Potentially deadly super fungus is spreading faster

A new study has found that the fungus Candida auris, which causes a highly contagious and potentially fatal

infection is spreading faster in US healthcare settings and is likely to become more resistant to treatment.

C.auris is a fungal type of yeast that infects humans and spreads through the blood to organs. Infection most commonly occurs in healthcare and long-term care settings. It rarely occurs in healthy people. But for people who are immunosuppressed or who receive regular invasive treatment for other illnesses, C. auris infection can be fatal.

The first infection with C.auris was registered in Japan in 2009, and since then the fungus has been found in many other countries, including the United States. The first confirmed case was registered there in 2016. The disease made headlines back in 2019, when the number of cases was skyrocketing around the world. According to the Centers for Disease Control and Prevention, it still "poses a serious global health threat" today.

In a new study published March 21 inin the Annals of Internal Medicine, scientists conducted a new assessment of C. auris cases reported in the United States between 2019 and 2021. A total of 10,683 cases were reported during this period. Of these, 3,270 cases were clinical infections, meaning the patient had symptoms prior to testing. But in 7,413 cases, people were carriers of the fungus, but did not show symptoms before routine screening. People who carry the fungus can still spread the pathogen and develop symptoms of the disease, but later.

The number of clinical infections increased from year to yearper year during the study period: in 2019 - by 44% compared to 2018; in 2020 — by 59% compared to 2019; by 95% in 2021 compared to 2020. The study does not include data on the number of deaths among clinical infections.

This shows that the transfer rate is probablyis increasing, said study lead author Dr. Megan Lyman, a CDC medical officer. “The number of cases has continued to rise since 2021,” she added.
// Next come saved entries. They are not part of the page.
Lemma open_example_ok headers mode : headers_small headers →
  operation_ok (OpOpen url_example (sv "GET") headers mode goes (at_second 11) (at_second 11)).
Proof. pose proof (proj1 url_example_wf) as Hu. intros Hs. cbn [operation_ok]. split_and!; [exact Hu|exact Hs|done|done]. Qed.

Lemma memory_cache_history_witness :
  Forall operation_ok (example_exchange (sv "hello")) ∧
  ∃ c c' e, run_cache_operations memory_cache_create (example_exchange (sv "hello")) = Returned c
    ∧ open_entry c url_example (sv "GET") [] CacheDefault goes (at_second 11) (at_second 11) = Returned (c', Some e)
    ∧ served (example_exchange (sv "hello")) url_example (sv "GET") [] CacheDefault (at_second 11) (at_second 11) e.
Proof.
  split; [apply example_exchange_ok|].
  assert (is_Some (opened_after (example_exchange (sv "hello")) url_example [] CacheDefault 11)) as [e He] by (vm_compute; by eexists).
  destruct (memory_cache_history (example_exchange (sv "hello")) url_example (sv "GET") [] CacheDefault goes (at_second 11) (at_second 11))
    as (c & Hc & _ & c' & r & Hr & Hs); [apply example_exchange_ok|by apply open_example_ok|].
  exists c, c', e. unfold opened_after in He. rewrite Hc, Hr in He. subst r. split_and!; [done..|by apply Hs].
Defined.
The number of screening colonies is also significant.increased during the study period. But this is partly due to the increase in the number of screening tests. In 2019, 19,756 tests were carried out across the country, and in 2021, more than 40,000 tests were carried out. This suggests that the number of colonies may be underestimated due to a lack of screening tests that could help spread the disease, Lyman said.

The number of states reporting cases of C. auris has also increased, from 10 states in 2018 before the start of the study to 27 states in 2021.